My question is, should I hold back the felt from the ridge/hips then overlap the felt with the IWS 6" or so. That way, there will be 12" of IWS on each side of the hip in direct contact with the ply, but the IWS overlap also seals the edge of the felt


----------



## jogr (Jul 24, 2007)

Caybound, 

I'm no expert but here are my thoughts.

You always want the upper material to lap over the lower material - otherwise any water on the upper material will drain under the lower material. 

That's easy when you are doing felt layers above the I&W at the eaves. When you are doing I&W on hips and ridges it doesn't make sense to me to have the I&W shed under the felt so I'd guess you apply the I&W to shed onto the felt. But I suggest you contact the manufacturer of the I&W to verify. 

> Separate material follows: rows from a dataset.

(* ===== verification/CoresPackage.v ===== *)
(** * CoresPackage: the packages that travel over the network

    [sub_lib/hopper.rs] and [hopper/live_cores_package.rs]: a package that is
    about to be sent (incipient), one under way (live) and one that has arrived
    (expired); the payload is a versioned message, encrypted to the node it is
    meant for, and the route is an onion ([Route]).  Serialization is a
    parameter. *)

From stdpp Require Import base list numbers option strings gmap.
From Stdlib Require Import ZArith Lia.
From S2P Require Import Prelude CryptDE Wallet ServiceReceipt Route NodeRecord VersionedData.

Local Open Scope Z_scope.
Local Open Scope rust_scope.
Local Open Scope list_scope.

(** The eight kinds of message, each with the version and bytes of its payload. *)
Inductive MessageType :=
| MtClientRequest (vd : VersionedData)
| MtClientResponse (vd : VersionedData)
| MtGossip (vd : VersionedData)
| MtGossipFailure (vd : VersionedData)
| MtDnsResolveFailed (vd : VersionedData)
| MtServiceReceipt (vd : VersionedData)
| MtServiceReceiptOffer (vd : VersionedData)
| MtMeteredClientResponse (vd : VersionedData).

Record NoLookupIncipientCoresPackage := mkNoLookup {
  nl_public_key : PublicKey;
  nl_node_addr : NodeAddr;
  nl_payload : CryptData;
}.

Record IncipientCoresPackage := mkIncipient {
  icp_route : Route;
  icp_payload : CryptData;
  icp_routing_receipt_offers : list CryptData;
}.

Record LiveCoresPackage := mkLive {
  lcp_version : DataVersion;
  lcp_route : Route;
  lcp_payload : CryptData;
  lcp_routing_receipt_offers : list CryptData;
}.

Record ExpiredCoresPackage (T : Type) := mkExpired {
  immediate_neighbor : SocketAddr;
  paying_wallet : option WalletKind;
  remaining_route : Route;
  ecp_payload : T;
  payload_len : nat;
  ecp_routing_receipt_offers : list CryptData;
}.
Arguments mkExpired {T}.
Arguments immediate_neighbor {T}.
Arguments paying_wallet {T}.
Arguments remaining_route {T}.
Arguments ecp_payload {T}.
Arguments payload_len {T}.
Arguments ecp_routing_receipt_offers {T}.

(** [serde_cbor] on messages and live packages. *)
Class PackageCbor := {
  cbor_message : MessageType → result (list Z) string;
  uncbor_message : list Z → result MessageType string;
  cbor_live : LiveCoresPackage → result (list Z) string;
  uncbor_live : list Z → result LiveCoresPackage string;
}.

(** What is written is not empty and reads back the same; routes, keys and
    offers are strings of bytes and always written. *)
Class PackageCborLaws (P : PackageCbor) : Prop := {
  cbor_message_total m : ∃ bs, cbor_message m = Ok bs;
  cbor_message_roundtrip m bs : cbor_message m = Ok bs → bs ≠ [] ∧ uncbor_message bs = Ok m;
  cbor_live_total p : ∃ bs, cbor_live p = Ok bs;
  cbor_live_roundtrip p bs : cbor_live p = Ok bs → bs ≠ [] ∧ uncbor_live bs = Ok p;
}.

Definition live_version : DataVersion := mkVersion 0 0.

Definition live_new (route : Route) (payload : CryptData) : LiveCoresPackage :=
  mkLive live_version route payload [].
Definition live_with_offers (p : LiveCoresPackage) (offers : list CryptData) : LiveCoresPackage :=
  mkLive (lcp_version p) (lcp_route p) (lcp_payload p) offers.

Inductive PackageError :=
| CouldNotEncryptPayload (e : CodexError)
| BadSingleHop (e : CodexError)
| CouldNotDecryptNextHop (e : CodexError).

Section Packages.
Context `{E : Ethsign} `{HC : HopCbor} `{PC : PackageCbor}.

(** [NoLookupIncipientCoresPackage::new] *)
Definition no_lookup_new (cryptde : CryptDE) (rand : list Z) (k : PublicKey) (addr : NodeAddr)
    (payload : MessageType) : fallible NoLookupIncipientCoresPackage PackageError :=
  let! encrypted_payload := map_err_fallible CouldNotEncryptPayload
                              (encodex cbor_message cryptde rand k payload) in
  Ret (Ok (mkNoLookup k (clone_addr addr) encrypted_payload)).

(** [IncipientCoresPackage::new] *)
Definition incipient_new (cryptde : CryptDE) (rand : list Z) (route : Route) (payload : MessageType)
    (payload_destination_key : PublicKey) : fallible IncipientCoresPackage PackageError :=
  let! encrypted_payload := map_err_fallible CouldNotEncryptPayload
                              (encodex cbor_message cryptde rand payload_destination_key payload) in
  Ret (Ok (mkIncipient route encrypted_payload [])).
Definition incipient_with_offers (p : IncipientCoresPackage) (offers : list CryptData)
    : IncipientCoresPackage := mkIncipient (icp_route p) (icp_payload p) offers.

(** [LiveCoresPackage::into_next_live] *)
Definition into_next_live (p : LiveCoresPackage) (cryptde : CryptDE) (rand : list Z)
    : fallible (LiveHop * LiveCoresPackage) CodexError :=
  let* (r, route) := shift (lcp_route p) cryptde rand in
  Ret (match r with
       | Ok next_hop =>
           Ok (next_hop, live_with_offers (live_new route (lcp_payload p)) (lcp_routing_receipt_offers p))
       | Err e => Err e
       end).

(** [LiveCoresPackage::from_no_lookup_incipient] *)
Definition from_no_lookup_incipient (p : NoLookupIncipientCoresPackage) (cryptde : CryptDE)
    (rand : nat → list Z) : fallible (LiveCoresPackage * PublicKey) PackageError :=
  let! route := map_err_fallible BadSingleHop (single_hop (nl_public_key p) cryptde rand) in
  let* (r, route) := shift route cryptde (rand 2%nat) in
  match r with
  | Ok _ => Ret (Ok (live_new route (nl_payload p), nl_public_key p))
  | Err _ => Panic
  end.

(** [LiveCoresPackage::from_incipient] *)
Definition from_incipient (p : IncipientCoresPackage) (cryptde : CryptDE) (rand : list Z)
    : fallible (LiveCoresPackage * LiveHop) PackageError :=
  let* (r, route) := shift (icp_route p) cryptde rand in
  Ret (match r with
       | Ok next_hop =>
           Ok (live_with_offers (live_new route (icp_payload p)) (icp_routing_receipt_offers p), next_hop)
       | Err e => Err (CouldNotDecryptNextHop e)
       end).

(** [LiveCoresPackage::to_expired] *)
Definition to_expired (p : LiveCoresPackage) (immediate_neighbor_addr : SocketAddr)
    (main_cryptde payload_cryptde : CryptDE) : fallible (ExpiredCoresPackage MessageType) CodexError :=
  let! top_hop := next_hop (lcp_route p) main_cryptde in
  let! decoded_payload := decodex uncbor_message payload_cryptde (lcp_payload p) in
  Ret (Ok (mkExpired immediate_neighbor_addr (payer_wallet <$> payer top_hop) (lcp_route p)
             decoded_payload (length (lcp_payload p)) (lcp_routing_receipt_offers p))).
End Packages.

Perhaps you could just felt over the I&W at hips and ridges as if it wasn't there at all - but this means that any water getting to the I&W will shed onto bare sheething rather than onto felt.


----------



## BereaRoofing (Nov 4, 2009)

*Ice guard on entire roof deck*

I have been tearing off roofs my entire life and you can install ice guard on the entire deck. This post was humorous to me because today I tore shingles off of ice guard. Grace is the worse brand to use if you install it on the entire deck; the shingles melt into it. In most cases with Grace, you end up replacing the sheeting, unless you want to chisel the shingles off for hours. I highly recommend Tamko ice guard. It is much easier to work with and it has a "gravely" surface that prevents the shingles from melting in. Also, the Tamko is much easier to stand on, especially when wet, in comparison to Grace. I believe it is also cheaper. In most cases, other than a hurricane zone, which is not my specialty, it is not necessary to install ice guard on ridges, it is a waste of money. However, I highly recommend running the ice across the deck and up any walls. This causes the need to remove siding which is the reason most contractors don't bother. If you have a "leaky" spot near step flashings, chimneys, etc. it is worth the time/labor to do this.


----------



## BamBamm5144 (Oct 6, 2009)

Run the I+W down the hip so that 18 inches is on both sides. You can then felt right over the top of it as if it wasnt even there. I believe you are over thinking it. The way you are suggesting will work just as well I am sure, I have just never done it that way.

Clutchcargo. The plywood delaminated off of the I+W. This house was not properly ventiliated. With a proper ventilated house I am sure I+W on the whole roof deck would work fine but whats the point in spending that money. I believe anything except two feet inside the "warm-wall" of the house is entirely useless for ice and water shield. The only reason manufacturers suggest it is because the make a lot more money on it. An average roll of felt costs less than half a roll of ice and water. ice and water is at most in rolls of 2 squares, typical felt is 4 square.

If you can do a job right with proper flashing and other techniques there is nothing to worry about. Go to roofing.com and ask the guys there if they think it is necessary to Ice and Water a whole roof.


----------